What to do :: In the listing below, the lines starting with the line with "let our_support := mbind" and going on through the line with "Some metadata_size =>" are to be reproduced exactly, and only those.

== Segment start ==

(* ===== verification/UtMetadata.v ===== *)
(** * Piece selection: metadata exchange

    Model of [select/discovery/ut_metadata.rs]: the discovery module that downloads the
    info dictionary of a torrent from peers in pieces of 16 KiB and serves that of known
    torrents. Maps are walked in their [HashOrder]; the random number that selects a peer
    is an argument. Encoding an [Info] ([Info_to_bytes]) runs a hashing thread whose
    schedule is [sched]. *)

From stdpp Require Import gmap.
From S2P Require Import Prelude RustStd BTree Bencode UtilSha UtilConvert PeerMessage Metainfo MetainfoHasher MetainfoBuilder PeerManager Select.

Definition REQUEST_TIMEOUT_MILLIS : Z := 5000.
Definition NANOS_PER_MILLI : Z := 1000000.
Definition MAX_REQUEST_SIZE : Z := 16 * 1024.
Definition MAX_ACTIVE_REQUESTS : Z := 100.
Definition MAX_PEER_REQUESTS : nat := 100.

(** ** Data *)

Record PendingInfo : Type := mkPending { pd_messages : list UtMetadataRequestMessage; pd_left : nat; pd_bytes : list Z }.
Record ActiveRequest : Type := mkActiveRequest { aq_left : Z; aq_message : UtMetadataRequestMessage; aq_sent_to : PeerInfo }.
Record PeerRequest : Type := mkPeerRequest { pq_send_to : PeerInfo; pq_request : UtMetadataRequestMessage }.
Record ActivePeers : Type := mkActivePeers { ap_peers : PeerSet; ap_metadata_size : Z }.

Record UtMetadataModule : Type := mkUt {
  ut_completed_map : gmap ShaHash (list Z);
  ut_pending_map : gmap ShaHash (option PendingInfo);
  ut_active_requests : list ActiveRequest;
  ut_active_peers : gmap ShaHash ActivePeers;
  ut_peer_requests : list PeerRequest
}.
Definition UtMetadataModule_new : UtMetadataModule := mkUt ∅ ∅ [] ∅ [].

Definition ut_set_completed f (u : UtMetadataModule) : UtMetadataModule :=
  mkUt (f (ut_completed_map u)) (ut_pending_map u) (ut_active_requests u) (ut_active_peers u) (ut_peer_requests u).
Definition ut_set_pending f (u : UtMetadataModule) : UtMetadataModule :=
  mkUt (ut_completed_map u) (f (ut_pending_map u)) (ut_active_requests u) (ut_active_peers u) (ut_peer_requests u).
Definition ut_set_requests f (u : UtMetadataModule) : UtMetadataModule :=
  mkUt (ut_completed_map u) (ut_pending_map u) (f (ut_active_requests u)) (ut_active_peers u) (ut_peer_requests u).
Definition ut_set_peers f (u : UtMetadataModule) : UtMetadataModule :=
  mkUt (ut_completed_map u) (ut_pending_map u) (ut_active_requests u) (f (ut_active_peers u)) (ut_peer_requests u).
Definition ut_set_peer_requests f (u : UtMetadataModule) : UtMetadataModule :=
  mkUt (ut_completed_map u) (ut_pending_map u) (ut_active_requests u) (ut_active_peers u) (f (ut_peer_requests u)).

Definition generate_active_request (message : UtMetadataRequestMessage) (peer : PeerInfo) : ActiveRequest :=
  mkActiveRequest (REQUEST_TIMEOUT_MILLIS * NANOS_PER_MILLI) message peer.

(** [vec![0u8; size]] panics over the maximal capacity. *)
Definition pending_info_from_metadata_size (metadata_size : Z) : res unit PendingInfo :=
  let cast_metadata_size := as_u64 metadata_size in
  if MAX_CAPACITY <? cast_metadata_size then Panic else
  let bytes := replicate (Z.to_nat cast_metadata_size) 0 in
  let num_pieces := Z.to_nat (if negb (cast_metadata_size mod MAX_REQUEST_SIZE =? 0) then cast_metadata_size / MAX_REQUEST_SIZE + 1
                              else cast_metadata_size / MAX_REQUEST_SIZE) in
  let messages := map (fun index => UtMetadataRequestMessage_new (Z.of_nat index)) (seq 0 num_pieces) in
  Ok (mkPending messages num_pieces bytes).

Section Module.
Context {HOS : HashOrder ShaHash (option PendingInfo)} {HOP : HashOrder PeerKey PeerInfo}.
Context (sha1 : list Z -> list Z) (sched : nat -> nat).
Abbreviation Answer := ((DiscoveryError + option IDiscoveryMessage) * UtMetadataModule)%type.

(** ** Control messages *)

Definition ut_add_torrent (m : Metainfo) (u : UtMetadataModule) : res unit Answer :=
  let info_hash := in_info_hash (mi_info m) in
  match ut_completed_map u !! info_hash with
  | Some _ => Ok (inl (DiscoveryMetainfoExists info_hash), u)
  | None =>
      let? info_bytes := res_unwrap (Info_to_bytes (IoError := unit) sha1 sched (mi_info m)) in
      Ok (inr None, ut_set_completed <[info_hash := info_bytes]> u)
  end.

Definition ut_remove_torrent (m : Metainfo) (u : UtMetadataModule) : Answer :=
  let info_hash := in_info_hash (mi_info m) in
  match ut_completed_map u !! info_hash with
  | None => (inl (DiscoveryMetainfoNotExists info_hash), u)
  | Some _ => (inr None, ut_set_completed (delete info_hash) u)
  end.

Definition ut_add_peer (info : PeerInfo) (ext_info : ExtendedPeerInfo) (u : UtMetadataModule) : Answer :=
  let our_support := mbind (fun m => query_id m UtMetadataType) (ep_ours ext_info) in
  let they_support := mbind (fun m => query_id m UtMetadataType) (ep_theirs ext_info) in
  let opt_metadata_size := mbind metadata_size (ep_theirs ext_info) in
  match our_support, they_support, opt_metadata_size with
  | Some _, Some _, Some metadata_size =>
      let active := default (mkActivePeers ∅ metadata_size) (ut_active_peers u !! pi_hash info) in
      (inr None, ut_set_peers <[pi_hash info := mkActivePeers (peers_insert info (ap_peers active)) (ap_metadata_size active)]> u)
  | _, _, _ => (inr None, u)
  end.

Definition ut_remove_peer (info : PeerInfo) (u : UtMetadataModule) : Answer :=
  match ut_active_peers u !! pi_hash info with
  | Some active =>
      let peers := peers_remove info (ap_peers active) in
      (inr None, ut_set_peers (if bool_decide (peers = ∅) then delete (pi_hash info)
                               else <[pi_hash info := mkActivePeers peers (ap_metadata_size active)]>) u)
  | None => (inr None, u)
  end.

== Segment end ==

Result below ::
  let our_support := mbind (fun m => query_id m UtMetadataType) (ep_ours ext_info) in
  let they_support := mbind (fun m => query_id m UtMetadataType) (ep_theirs ext_info) in
  let opt_metadata_size := mbind metadata_size (ep_theirs ext_info) in
  match our_support, they_support, opt_metadata_size with
  | Some _, Some _, Some metadata_size =>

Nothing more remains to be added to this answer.